Per assicurarsi un posto al sole e garantire la propria crescita, le piante hanno sviluppato diverse strategie. Ma cosa succede quando la densità delle piante è così alta che le risorse, soprattutto la luce, scarseggiano? Le piante entrano in modalità di sopravvivenza e attivano un meccanismo di riciclaggio: l’autofagia. Questo processo è al centro di uno studio pubblicato il 10 ottobre 2022 su "Nature Communications" dal team del Prof. Christian Fankhauser del Centro di Genomica Integrativa dell’UNIL.
Le piante competono ferocemente per ottimizzare l’accesso alla luce. Quando la densità delle piante è elevata, si verifica una serie di adattamenti. Una di queste è la riallocazione delle risorse, che favorisce la crescita del fusto e quindi avvicina le foglie all’energia solare. Un’altra è l’accelerazione della riproduzione, con una fioritura avanzata.

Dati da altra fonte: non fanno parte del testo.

Lemma default_eligible_spec config share cs kept :
  default_eligible config share cs = Done kept ->
  forall c, c ∈ kept <->
    c ∈ cs /\ dec_le (combined_price_per_mtok c) (combined_price_ceiling_per_mtok config) = true /\
    allows_next share (c_provider_id c) (max_share config) = Done true.
Proof.
  revert kept. induction cs as [|x cs IH]; intros kept; cbn.
  - intros [= <-] c. split; [intros H; inversion H|intros [H _]; inversion H].
  - intros (keep & Hk & (kept' & Hrec & [= <-])%bind_Done)%bind_Done c. apply IH with (c := c) in Hrec.
    destruct (dec_le (combined_price_per_mtok x) _) eqn:Hle; destruct keep; rewrite ?elem_of_cons, Hrec;
      naive_solver congruence.
Qed.

Lemma default_eligible_sublist config share cs kept :
  default_eligible config share cs = Done kept -> sublist kept cs.
Proof.
  revert kept. induction cs as [|x cs IH]; intros kept; cbn; [intros [= <-]; constructor|].
  intros (keep & Hk & (kept' & Hrec%IH & [= <-])%bind_Done)%bind_Done.
  destruct keep; by constructor.
Qed.

Lemma default_eligible_total config share cs :
  (forall p, exists b, allows_next share p (max_share config) = Done b) ->
  exists kept, default_eligible config share cs = Done kept.
Proof.
  intros H. induction cs as [|x cs [kept IH]]; cbn; [eauto|].
  destruct (dec_le _ _); [destruct (H (c_provider_id x)) as [b ->]|]; cbn; rewrite IH; cbn; eauto.
Qed.

(** What a preference asks of the selected candidate. *)
Definition preferred (pref : Preference) (config : PolicyConfig) (share : ShareTracker)
    (cs : list Candidate) (c : Candidate) : Prop :=
  match pref with
  | Default =>
      dec_le (combined_price_per_mtok c) (combined_price_ceiling_per_mtok config) = true /\
      allows_next share (c_provider_id c) (max_share config) = Done true
  | Balanced =>
      (exists f, f ∈ healthy cs /\ dec_is_zero (combined_price_per_mtok f) = true) ->
      dec_is_zero (combined_price_per_mtok c) = true
  | Price => forall y, y ∈ healthy cs -> compare_price c y <> Gt
  | Throughput => forall y, y ∈ healthy cs -> compare_throughput y c <> Gt
  | Latency => forall y, y ∈ healthy cs -> compare_latency c y <> Gt
  end.
(* ===== verification/UsageCost.v ===== *)
(** [src/src/usage_cost.rs]: the provider-neutral view of a completion object
    (what a public response may contain) and the exact provider cost written
    into [usage.cost]. *)

From Stdlib Require Import QArith ZArith.
From S2P Require Import Prelude RustDecimal RoutingProfile Registry Json Pricing.

#[local] Open Scope Z_scope.

Inductive ProviderReportedCostPolicy : Type := UsageCostOnly | DeepInfraEstimatedCost.

#[global] Instance ProviderReportedCostPolicy_eq_dec : EqDecision ProviderReportedCostPolicy.
Proof. solve_decision. Defined.

Inductive CostOmission : Type :=
| InvalidJson | MissingUsage | InvalidUsage | InvalidProviderCost | UnknownPrice
| UnresolvedProviderCost.

Inductive PublicResponseRejection : Type := RejectedJson | EmbeddedError | UnrecognizedShape.

Definition provider_reported_cost_policy (served_provider : ServedProvider)
    : ProviderReportedCostPolicy :=
  if String.eqb served_provider "deepinfra" || String.eqb served_provider "deepinfra-glm"
  then DeepInfraEstimatedCost else UsageCostOnly.

(** The slug of a provider-qualified model name, the name itself otherwise. *)
Definition canonical_slug (requested_model served_provider : string) : string :=
  match strip_prefix served_provider requested_model ≫= strip_prefix "/" with
  | Some slug => if str_is_empty slug then requested_model else slug
  | None => requested_model
  end.

(** ** Provider-specific fields *)

Definition PROVIDER_FIELDS : string := "provider_specific_fields".

(** The stripped value, and whether anything was removed.  The children of a
    removed field are not visited. *)
Fixpoint strip_provider_specific_fields (v : Value) : Value * bool :=
  match v with
  | Object fs =>
      let children := filter_b (fun kv => negb (String.eqb kv.1 PROVIDER_FIELDS))
                        (map (fun kv => (kv.1, strip_provider_specific_fields kv.2)) fs) in
      (Object (map (fun kv => (kv.1, kv.2.1)) children),
       is_some (obj_get PROVIDER_FIELDS fs) || existsb (fun kv => kv.2.2) children)
  | Array l =>
      let children := map strip_provider_specific_fields l in
      (Array (map fst children), existsb snd children)
  | _ => (v, false)
  end.

(** ** Public completions *)

Definition public_field (field : string) : bool :=
  existsb (String.eqb field)
    ["id"; "object"; "created"; "model"; "choices"; "usage"; "service_tier"; "system_fingerprint"].

Definition completion_object (object : string) : bool :=
  existsb (String.eqb object) ["chat.completion"; "chat.completion.chunk"; "text_completion"].

Definition sanitize_public_completion_value (response : Value) (canonical_model : string)
    : result PublicResponseRejection Value :=
  ok_or UnrecognizedShape (as_object response) ≫= fun fs =>
  if is_some_and (fun e => negb (is_null e)) (obj_get "error" fs) then Err EmbeddedError
  else if is_none_or str_is_empty (obj_get "id" fs ≫= as_str)
       || negb (is_some_and completion_object (obj_get "object" fs ≫= as_str))
       || negb (is_some_and is_array (obj_get "choices" fs))
  then Err UnrecognizedShape
  else
    let fs := map (fun kv => (kv.1, (strip_provider_specific_fields kv.2).1)) fs in
    Ok (Object (obj_insert "model" (JString canonical_model) (obj_retain public_field fs))).

(** ** Costs *)

Section Cost.
Context {D : RustDecimal} {J : SerdeJson}.

Record CostedUsage : Type := {
  response_id : option string;
  cu_usage : Usage;
  cu_cost_usd : decimal
}.

Record CostedResponse : Type := { cr_body : list byte; cr_usage : CostedUsage }.
(* ===== verification/PolicyProps.v ===== *)
(** The properties of the routing policy's parts: the rolling share window and
    its quota ([select.rs]), the default policy's weights, the request's
    preference ([preference.rs]) and the measurement store
    ([measurements.rs]); and what the quota does to a model that only one
    provider serves. *)

From Stdlib Require Import QArith Qround ZArith SpecFloat.
From S2P Require Import Prelude Float64 RustDecimal RoutingProfile Registry Json Preference.
From S2P Require Import Measurements Share Select SelectSpec Config Routing RoutingSpec Fixtures.

#[local] Open Scope Z_scope.

(** Recording a selection in a well-formed window never panics, keeps the
    per-provider counts equal to the occurrences in the window, and slides the
    window: the oldest entry leaves exactly when it is full. *)
Lemma record_slides_window t p :
  share_wf t ->
  exists t', record t p = Done t' /\ share_wf t' /\ capacity t' = capacity t /\
    history t' = window_tail t ++ [p] /\
    (forall q, count t' q = occurrences q (history t')).
Proof.
  intros W. destruct (record_wf t p W) as (t' & ? & W' & ? & ?).
  exists t'. split_and!; try done. intros q. by apply wf_count.
Qed.

(** C22: Under traffic that records only providers the quota allowed, no
    provider ever holds more than ceil(max_share * n) of a window of n
    selections, for a share that multiplies exactly: whose product with every
    number up to the window's capacity is one that a decimal can hold. *)
Theorem governed_share_bound {D : RustDecimal} (val : decimal -> Q) `{!DecimalLaws val} max_share cap t q :
  0 <= cap <= usize_max -> quota_exact_upto val max_share cap -> governed max_share cap t ->
  occurrences q (history t) <= Qceiling (val max_share * inject_Z (history_len t)).
Proof. intros Hc Hq Hg. by apply (governed_quota val max_share cap t q). Qed.

(** ** A model with a single provider *)

Section Starvation.
Context {D : RustDecimal} {R : RandCrate} (val : decimal -> Q) {L : DecimalLaws val}.

(** Consecutive default-preference decisions for one key, each with its own
    candidates; how many of them selected a provider. *)
Fixpoint answered (policy : RoutingPolicy) (state : RoutingState) (key : RouteKey)
    (css : list (list Candidate)) : outcome Z :=
  match css with
  | [] => Done 0
  | cs :: css' =>
      decide_route policy state key Default cs ≫= fun '(decided, state') =>
      answered policy state' key css' ≫= fun n =>
      Done (if is_some decided then n + 1 else n)
  end.

Lemma tracker_for_insert policy (state : RoutingState) (key : RouteKey) t r :
  tracker_for policy {| shares := <[key := t]> (shares state); rng := r |} key = Done t.
Proof. unfold tracker_for. cbn. by rewrite lookup_insert_eq. Qed.

Lemma sole_provider_answered policy key p css :
  policy_wf val policy ->
  exact_quota val (max_share (Config.policy (config policy))) (share_window (config policy))
    < share_window (config policy) ->
  Forall (fun cs => forall c, c ∈ cs -> c_provider_id c = p) css ->
  forall state t n,
  tracker_for policy state key = Done t -> share_wf t -> capacity t = share_window (config policy) ->
  Forall (fun q => q = p) (history t) -> history_len t <= share_window (config policy) - 1 ->
  answered policy state key css = Done n ->
  n <= share_window (config policy) - 1 - history_len t.
Proof.
  intros (Hw & Hq & _) Hstuck Hall. set (w := share_window (config policy)) in *.
  induction Hall as [|cs css Hcs _ IH]; intros state t n Ht W Hcap Hp Hlen; cbn [answered].
  { intros [= <-]. lia. }
  intros ([dec st'] & Hd & (k & Hk & Hn)%bind_Done)%bind_Done. destruct dec as [[sel fbs]|]; cbn in Hn.
  - apply decide_route_Some in Hd as (t1 & t' & r' & c & Ht1 & Hrec & Hs & -> & _ & ->).
    rewrite Ht in Ht1. injection Ht1 as <-.
    assert (c_provider_id c = p) as Hid by (by apply Hcs; eapply select_route_elem).
    apply select_default_elem in Hs as [_ [_ Hal]]. rewrite Hid in Hal, Hrec.
    rewrite (allows_next_spec val _ t p w W Hq) in Hal by (pose proof (capacity_usize w (proj2 Hw)); lia). injection Hal as Hal%Z.leb_le.
    assert (window_tail t = history t) as Htail.
    { unfold window_tail. destruct (Z.eqb_spec (history_len t) (capacity t)); [lia|done]. }
    assert (Forall (fun q => q = p) (history t ++ [p])) as Hp' by (apply Forall_app; split; auto).
    rewrite Htail, (occurrences_all _ _ Hp'), length_app in Hal. cbn [length] in Hal.
    destruct (record_wf t p W) as (t2 & E & W2 & Hc2 & Hh2). rewrite Hrec in E. injection E as <-.
    rewrite Htail in Hh2. unfold history_len in *.
    assert (Z.of_nat (length (history t')) = Z.of_nat (length (history t)) + 1) as Hl2
      by (rewrite Hh2, length_app; cbn [length]; lia).
    assert (Z.of_nat (length (history t)) + 1 <> w) as Hne.
    { intros E. rewrite E in Hal. lia. }
    specialize (IH _ t' k (tracker_for_insert policy state key t' r') W2 ltac:(congruence)
      ltac:(by rewrite Hh2) ltac:(lia) Hk).
    injection Hn as <-. lia.
  - apply decide_route_None in Hd as (t1 & r' & Ht1 & _ & ->).
    rewrite Ht in Ht1. injection Ht1 as <-. injection Hn as <-.
    apply (IH _ t k (tracker_for_insert policy state key t r')); done.
Qed.

(** C23: A model that a single provider serves stops being answered: when the
    share cap leaves room for another provider in a full window
    (ceil(max_share * w) < w), then out of any number of consecutive
    default-preference requests for a fresh key, however long, at most w - 1
    are routed and all the others find no eligible route. *)
Theorem sole_provider_starves policy state key p css n :
  policy_wf val policy -> shares state !! key = None ->
  exact_quota val (max_share (Config.policy (config policy))) (share_window (config policy))
    < share_window (config policy) ->
  Forall (fun cs => forall c, c ∈ cs -> c_provider_id c = p) css ->
  answered policy state key css = Done n -> n <= share_window (config policy) - 1.
Proof.
  intros Hp Hnone Hstuck Hall Hn. pose proof (proj1 Hp) as Hw.
  destruct (ShareTracker_new_Ok _ Hw) as [t Et].
  assert (tracker_for policy state key = Done t) as Ht by (unfold tracker_for; by rewrite Hnone, Et).
  apply ShareTracker_new_wf in Et as (W & Hc & Hh); [|pose proof (capacity_usize _ (proj2 Hw)); lia].
  pose proof (sole_provider_answered policy key p css Hp Hstuck Hall state t n Ht W Hc) as H.
  unfold history_len in H. rewrite Hh in H. cbn in H. specialize (H (Forall_nil_2 _) ltac:(lia) Hn). lia.
Qed.
End Starvation.

(** ** The request's preference *)

(** Parsing a request's preference always returns: it rewrites the model
    to its canonical slug (dropping one :nitro or :floor suffix), takes the
    preference from provider.sort when present and from the suffix otherwise,
    and fails exactly when the model is no string or the sort is none of the
    three documented ones. *)
Theorem parse_request_spec request :
  exists x, parse_request request = Done x /\
    match x with
    | Ok (r, request') => parsed_as request r request'
    | Err InvalidModel => forall m, value_get "model" request <> Some (JString m)
    | Err InvalidSort =>
        exists m sort, value_get "model" request = Some (JString m) /\
          pointer ["provider"; "sort"] request = Some sort /\
          sort <> JString "price" /\ sort <> JString "throughput" /\ sort <> JString "latency"
    end.
Proof.
  destruct (parse_request_total request) as [x Hx]. exists x. split; [done|].
  destruct x as [[r request']|e]; [by apply parse_request_Ok|]. revert Hx. unfold parse_request.
  destruct (value_get "model" request) as [v|] eqn:Ev; cbn [mbind option_bind ok_or]; [|by intros [= <-]].
  destruct v as [| | |model| |]; cbn [as_str ok_or]; try (by intros [= <-]).
  destruct (split_model model) as [c p].
  destruct (pointer ["provider"; "sort"] request) as [sort|] eqn:Ep; cbn [fmap option_fmap option_map transpose].
  - destruct (parse_sort sort) as [q|e'] eqn:Es.
    + cbn. destruct (set_index _ _ _); cbn; done.
    + intros [= ->]. unfold parse_sort in Es. destruct (as_str sort) as [s|] eqn:Eas.
      * destruct (String.eqb_spec s "price"); [done|]. destruct (String.eqb_spec s "throughput"); [done|].
        destruct (String.eqb_spec s "latency"); [done|]. injection Es as <-.
        exists model, sort. destruct sort; try done. injection Eas as ->. split_and!; congruence.
      * injection Es as <-. exists model, sort. split_and!; try done; by intros ->.
  - cbn. destruct (set_index _ _ _); cbn; done.
Qed.

(** ** Measurements *)

(** An observation of a stream with a positive duration stores, for its
    profile, provider and model, the sample on the first observation and the
    exponentially smoothed value afterwards, and changes no other entry; an
    observation of a zero duration is refused. *)
Lemma observe_spec store profile provider slug o :
  (stream_duration o = 0 -> observe_for store profile provider slug o = Err ZeroStreamDuration) /\
  (stream_duration o <> 0 ->
   exists m store', observe_for store profile provider slug o = Ok (m, store') /\
     m = match get_for store profile provider slug with
         | Some current => smooth current (sample_of o)
         | None => sample_of o
         end /\
     forall profile' provider' slug', get_for store' profile' provider' slug' =
       if bool_decide ((profile', provider', slug') = (profile, provider, slug)) then Some m
       else get_for store profile' provider' slug').
Proof.
  split; [intros H; by apply observe_for_Err|]. intros Hd.
  destruct (observe_for store profile provider slug o) as [[m store']|[]] eqn:E.
  2:{ by apply observe_for_Err in E. }
  destruct (observe_for_get _ _ _ _ _ _ _ E) as [Hg Hm].
  exists m, store'. split_and!; [done..|]. intros pr p s. case_bool_decide as Heq.
  - by injection Heq as -> -> ->.
  - by apply (observe_for_get_other _ _ _ _ _ _ _ _ _ _ E).
Qed.

(** ** Witnesses *)

Definition alpha_tracker : ShareTracker := {| capacity := 10; history := ["alpha"]; counts := {[ "alpha" := 1 ]} |}.

Lemma alpha_governed : governed (D := RefDecimal.decimal) (dec 6 1) 10 alpha_tracker.
Proof.
  apply (governed_record (D := RefDecimal.decimal) (dec 6 1) 10 fresh_tracker "alpha" alpha_tracker
           (governed_new (D := RefDecimal.decimal) (dec 6 1) 10 fresh_tracker eq_refl));
    vm_reflexivity.
Qed.

Lemma governed_share_bound_witness :
  occurrences "alpha" (history alpha_tracker) <= Qceiling (RefDecimal.val (dec 6 1) * inject_Z 1).
Proof.
  exact (governed_share_bound (D := RefDecimal.decimal) RefDecimal.val (dec 6 1) 10 alpha_tracker "alpha" ltac:(done)
    routing_config_exact alpha_governed).
Defined.

(** Twelve requests for the one provider's model: two are answered. *)
Lemma sole_provider_starves_witness :
  answered policy1 state0 (Production, "acme/chat") (repeat [candidate "alpha" 3 1 None] 12) = Done 2 /\
  2 <= 9.
Proof.
  assert (answered policy1 state0 (Production, "acme/chat") (repeat [candidate "alpha" 3 1 None] 12) = Done 2)
    as H by (vm_compute; reflexivity).
  split; [exact H|].
  refine (sole_provider_starves (D := RefDecimal.decimal) RefDecimal.val policy1 state0 (Production, "acme/chat") "alpha" _ 2
    (table_policy_wf _ _ _ policy1_Ok) eq_refl _ _ H).
  - vm_compute. reflexivity.
  - apply Forall_forall. intros cs Hcs c Hc. apply list_elem_of_In, repeat_spec in Hcs as ->.
    by apply list_elem_of_singleton in Hc as ->.
Defined.
Lemma defer_public model fs defer v :
  public_fields model fs -> defer_value defer (Object fs) = Done v ->
  exists fs', v = Object fs' /\ public_fields model fs'.
Proof.
  intros Hp. destruct defer; cbn; intros [= <-]; [|eauto]. eexists. split; [done|]. by apply public_usage.
Qed.

Lemma cost_public_fields model t defer fs v u :
  public_fields model fs -> cost_public t defer (Object fs) = Done (Some (v, u)) ->
  exists fs', v = Object fs' /\ public_fields model fs'.
Proof.
  intros Hp. unfold cost_public. destruct (_ && _); [|intros [= <- <-]; eauto].
  destruct (prices t) as [p|]; [|intros [= <- <-]; eauto].
  intros (r & Hr & H)%bind_Done. destruct r as [[v' u']|]; [|done]. injection H as <- <-.
  apply inject_clean in Hr as (usage' & -> & Hc); [|apply Hp].
  eexists. split; [done|]. by apply public_usage.
Qed.

Lemma keep_usage_closed u t : closed (keep_usage u t) = closed t.
Proof. by destruct u. Qed.

Lemma public_event_step t event model t' out c :
  framed event -> transform_public_event t event model = Done (t', out, c) ->
  public_event model out /\ event_outcome model t t' out c.
Proof.
  intros Hf. unfold transform_public_event. intros ([body sep] & Hs & H)%bind_Done.
  destruct (split_framed _ _ _ Hf Hs) as [-> Hsep].
  destruct (single_data_line body) as [[pre data]|] eqn:El; [|by apply close_outcome].
  apply single_data_line_Some in El as [-> Hpre].
  destruct (bytes_eqb data DONE) eqn:Ed.
  - apply bool_decide_eq_true in Ed as ->.
    destruct (is_some (prices t) && negb (is_some (costed_usage t))) eqn:Ec; [by apply close_outcome|].
    injection H as <- <- <-. rewrite <- app_assoc. split; [by apply pe_done|]. right. right.
    split_and!; [done|done|]. destruct (prices t), (costed_usage t); eauto; done.
  - destruct (from_slice data) as [value|]; [|by apply close_outcome].
    destruct (sanitize_public_completion_value value model) as [v|] eqn:Esan; [|by apply close_outcome].
    apply sanitize_Ok in Esan as (fs & -> & _ & ->).
    apply bind_Done in H as (v1 & Hv1 & (costed & Hcost & H)%bind_Done).
    destruct (defer_public _ _ _ _ (sanitized_public fs model) Hv1) as (fs1 & -> & Hp1).
    destruct costed as [[v2 u]|]; [|by apply close_outcome].
    destruct (cost_public_fields _ _ _ _ _ _ Hp1 Hcost) as (fs2 & -> & Hp2).
    destruct (to_vec (Object fs2)) as [json|] eqn:Ej; [|by apply close_outcome].
    injection H as <- <- <-. split; [by eapply pe_data|]. left. by rewrite keep_usage_closed.
Qed.

(** ** Whole chunks *)

Lemma drain_public f t model t' out c :
  response_model t = Some model -> closed t = false -> drain f t [] None = Done (t', out, c) ->
  (exists events, out = concat events /\ Forall (public_event model) events) /\
  response_model t' = Some model /\ prices t' = prices t /\
  (closed t' = false /\ c = None \/
   closed t' = true /\
     (c = None /\ (exists pre e, generic_upstream_error_event model = Done e /\ out = pre ++ e) \/
      prices t = None \/ is_Some c)).
Proof.
  revert t t' out c. induction f as [|f IH]; intros t t' out c Hm Hc; [done|]. rewrite drain_S.
  destruct (next_event_end (pending t)) as [e|] eqn:E.
  2:{ intros [= <- <- <-]. split_and!; [by exists []|done|done|by left]. }
  intros ([[t1 x] ec] & Ht & H)%bind_Done. pose proof (transform_event_frame _ _ _ _ _ Ht) as (_ & Hpr & Hrm & _).
  cbn in Hpr, Hrm. unfold transform_event in Ht. cbn [response_model set_pending] in Ht. rewrite Hm in Ht.
  apply public_event_step in Ht as [Hev Hout]; [|by apply next_event_end_framed].
  destruct (closed t1) eqn:Hc1.
  - injection H as <- <- <-. cbn [app]. split_and!;
      [exists [x]; cbn; rewrite app_nil_r; split; [done|by constructor]|by rewrite <- Hm|done|right; split; [done|]].
    destruct Hout as [[Hcl _]|[(_ & -> & He)|(_ & -> & Hu)]].
    + cbn in Hcl. congruence.
    + left. split; [done|]. by exists [], x.
    + right. cbn in *. destruct Hu as [?|[u Hu]]; [by left|right]. rewrite Hu. by exists u.
  - destruct Hout as [[_ ->]|[(? & _)|(? & _)]]; [|congruence|congruence].
    rewrite drain_acc in H. apply bind_Done in H as ([[t2 o2] c2] & Hd & H). unfold after in H. cbn in H.
    injection H as <- <- <-.
    destruct (IH t1 t2 o2 c2 ltac:(congruence) Hc1 Hd) as ((evs & -> & Hevs) & Hm2 & Hp2 & Hfin).
    rewrite Hpr in Hp2, Hfin. split_and!; [exists (x :: evs); split; [done|by constructor]|done|done|].
    assert (option_or c2 None = c2) as -> by by destruct c2.
    destruct Hfin as [?|[? [(? & pre & err & ? & ->)|?]]]; [by left|right; split; [done|left]|right; tauto].
    split; [done|]. exists (x ++ pre), err. split; [done|]. by rewrite app_assoc.
Qed.
End PublicEvents.

(** ** What is completed was shown *)

Section Shown.
Context {D : RustDecimal} {J : SerdeJson} (p : ProviderPrices) (policy : ProviderReportedCostPolicy).

(** A usage that the client was shown: [shown] contains an object with the
    usage's cost injected, and the object names the response. *)
Definition shown_usage (shown : list byte) (u : CostedUsage) : Prop :=
  exists v v' json before following,
    inject_usage_cost_value_with_policy v p policy = Done (Ok (v', u)) /\ is_Some (response_id u) /\
    to_vec v' = Some json /\ shown = before ++ json ++ following.

Lemma shown_usage_app shown more u : shown_usage shown u -> shown_usage (shown ++ more) u.
Proof.
  intros (v & v' & json & a & b & ? & ? & ? & ->). exists v, v', json, a, (b ++ more).
  split_and!; [done..|]. by rewrite <- !app_assoc.
Qed.

Lemma shown_usage_before shown more u : shown_usage more u -> shown_usage (shown ++ more) u.
Proof.
  intros (v & v' & json & a & b & ? & ? & ? & ->). exists v, v', json, (shown ++ a), b.
  split_and!; [done..|]. by rewrite <- !app_assoc.
Qed.

(** The transformer of these prices, whose kept usage was shown. *)
Record backed (shown : list byte) (t : UsageCostTransformer) : Prop := {
  bk_prices : prices t = Some p;
  bk_policy : provider_cost_policy t = policy;
  bk_usage : forall u, costed_usage t = Some u -> shown_usage shown u
}.

(** The output of a step after [shown], its state and its completed usage. *)
Definition backs (shown : list byte) (r : UsageCostTransformer * list byte * option CostedUsage) : Prop :=
  backed (shown ++ r.1.2) r.1.1 /\ forall u, r.2 = Some u -> shown_usage (shown ++ r.1.2) u.

Lemma backed_app shown more t : backed shown t -> backed (shown ++ more) t.
Proof. intros [H1 H2 H3]. split; [done..|]. intros u Hu. by apply shown_usage_app, H3. Qed.

Lemma backed_dropped shown t t' :
  backed shown t -> prices t' = prices t -> provider_cost_policy t' = provider_cost_policy t ->
  costed_usage t' = None -> backed shown t'.
Proof. intros [H1 H2 H3] E1 E2 E3. split; congruence. Qed.

Lemma close_backs shown t model r :
  backed shown t -> close_with_generic_error t model = Done r -> backs shown r.
Proof.
  intros Hb. unfold close_with_generic_error. intros (e & _ & [= <-])%bind_Done. split; [|done].
  eapply backed_dropped; [by apply backed_app|done..].
Qed.

(** A sanitized value has an id, and keeps it when its usage is deferred. *)
Definition identified (v : Value) : Prop := is_Some (value_get "id" v ≫= as_str).

Lemma sanitized_identified value model v : sanitize_public_completion_value value model = Ok v -> identified v.
Proof.
  intros (fs & -> & (_ & (i & Hi & _) & _) & ->)%sanitize_Ok. unfold identified. cbn [value_get].
  rewrite sanitized_get. cbn. rewrite Hi. cbn. eauto.
Qed.

Lemma defer_identified defer v v' : defer_value defer v = Done v' -> identified v -> identified v'.
Proof.
  destruct defer; cbn; [|by intros [= <-]]. unfold identified. destruct v; cbn; try done; intros [= <-].
  cbn. by rewrite obj_get_insert_ne.
Qed.

Lemma event_backs shown t event model r :
  backed shown t -> transform_public_event t event model = Done r -> backs shown r.
Proof.
  intros Hb. unfold transform_public_event. intros ([body sep] & _ & H)%bind_Done.
  destruct (single_data_line body) as [[pre data]|]; [|by eapply close_backs].
  destruct (bytes_eqb data DONE).
  { destruct (_ && _); [by eapply close_backs|]. injection H as <-. split; cbn.
    - eapply backed_dropped; [by apply backed_app|done..].
    - intros u Hu. by apply shown_usage_app, (bk_usage _ _ Hb). }
  destruct (from_slice data) as [value|]; [|by eapply close_backs].
  destruct (sanitize_public_completion_value value model) as [v|] eqn:Es; [|by eapply close_backs].
  apply sanitized_identified in Es. apply bind_Done in H as (v1 & Hv1 & (costed & Hcost & H)%bind_Done).
  apply (defer_identified _ _ _ Hv1) in Es. destruct costed as [[v2 usage]|]; [|by eapply close_backs].
  destruct (to_vec v2) as [json|] eqn:Ej; [|by eapply close_backs]. injection H as <-. split; [|done].
  cbn [fst snd]. destruct usage as [u|]; [|by apply backed_app].
  split; [apply Hb..|]. cbn. intros u' [= <-]. apply shown_usage_before.
  unfold cost_public in Hcost. destruct (_ && _) in Hcost; [|done]. rewrite (bk_prices _ _ Hb) in Hcost.
  apply bind_Done in Hcost as ([[w u2]|] & Hi & E); [|done]. injection E as -> ->.
  rewrite (bk_policy _ _ Hb) in Hi. exists v1, v2, json, pre, sep. split_and!; [done| |done|done].
  unfold inject_usage_cost_value_with_policy in Hi.
  destruct (ok_or MissingUsage _) as [usage|]; [|done]. destruct (token_usage usage) as [tokens|]; [|done].
  destruct (response_cost usage _) as [reported|]; [|done].
  apply bind_Done in Hi as (pc & _ & Hi). destruct (ok_or UnresolvedProviderCost pc); [|done].
  by apply bind_Done in Hi as (text & _ & (w & _ & [= _ <-])%bind_Done).
Qed.

Lemma set_pending_backed shown l t : backed shown t -> backed shown (set_pending l t).
Proof. by intros []. Qed.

Il gruppo guidato da Christian Fankhauser, professore ordinario presso il Centro di Genomica Integrativa (CIG) della Facoltà di Biologia e Medicina dell’Università di Losanna (UNIL), ha confrontato la reazione delle piante a due situazioni più o meno stressanti: nel primo caso, una minaccia di privazione della luce e, nel secondo, una riduzione effettiva della luce. Per farlo, i biologi hanno utilizzato i modelli vegetali Arabidopsis thaliana, il mantello della donna, e Brassica rapa, il cavolo di campo, un cugino della colza.
In entrambi gli scenari, i ricercatori di Losanna hanno osservato, non a caso, un allungamento della piantina. Tuttavia, la risposta più vivace delle crucifere nelle condizioni peggiori (un ambiente fortemente ombreggiato) si è rivelata inaspettata: l’autofagia, una forma di riciclaggio molecolare. I risultati di cinque anni di ricerca sono pubblicati nel numero del 10 ottobre 2022 della rivista Nature Communications.
Anticipare o affrontare il pericolo
Il Prof. Christian Fankhauser, direttore dello studio, analizza i due contesti in modo molto diverso. Nel primo caso, la pianta non è ancora all’ombra. Ha ancora accesso ai raggi solari e quindi a un’abbondante fonte di energia, anche se percepisce la minaccia dei suoi vicini concorrenti. In questo modo allunga lo stelo in previsione del pericolo imminente.
Nel secondo esperimento, la posta in gioco è diversa. All’ombra dei suoi concorrenti, l’impianto vede prosciugarsi la sua fonte di energia. Nonostante questo, aumenta la crescita del suo fusto, ma come fa? È proprio qui che entra in gioco l’autofagia", spiega il professore. Questo riciclo molecolare, che può essere paragonato a una sorta di autodigestione, assicura la crescita della piantina anche in un ambiente ostile. È come se la pianta distruggesse alcuni dei suoi componenti in unità semplici, una sorta di LEGO, da cui si possono ricostruire elementi diversi per consentire l’allungamento del fusto".
L’autofagia è indotta da un segnale di pericolo emesso dall’ombreggiatura, rendendo così disponibili i composti necessari per uscire da questa difficile situazione. Tuttavia, c’è un elemento sorprendente: le crucifere utilizzano il riciclo molecolare per promuovere la loro crescita, mentre altri organismi (animali, funghi) che lo utilizzano sono generalmente in modalità molto economica e riducono la loro crescita. Ciò è probabilmente dovuto alla natura essenziale di un sufficiente accesso alla luce solare per le piante", suggerisce Christian Fankhauser.
Una firma genetica e cellulare
I ricercatori hanno analizzato più da vicino ciò che stava accadendo da un punto di vista genetico e cellulare. Analizzando i livelli di espressione dei geni della pianta, hanno potuto osservare una differenza tra lo scenario "Sono minacciato dall’ombra - come evitarla" e lo scenario "Sono all’ombra - come uscirne". Nel secondo caso, la pianta modifica il suo programma di espressione e si verificano diversi fenomeni catabolici (reazioni di degradazione molecolare). Un’analisi cellulare della pianta, utilizzando biomarcatori, ha confermato questa strategia molecolare. Siamo così riusciti a evidenziare non solo una firma genetica ma anche cellulare del processo di autofagia", riassume Christian Fankhauser.
Identificare l’interruttore
Il prossimo passo del team IGC è capire come un cambiamento di luce possa innescare il riciclo molecolare. In altre parole, per trovare l’interruttore!
Riciclaggio come modo per le piante di sopravvivere in caso di scarsità di risorse.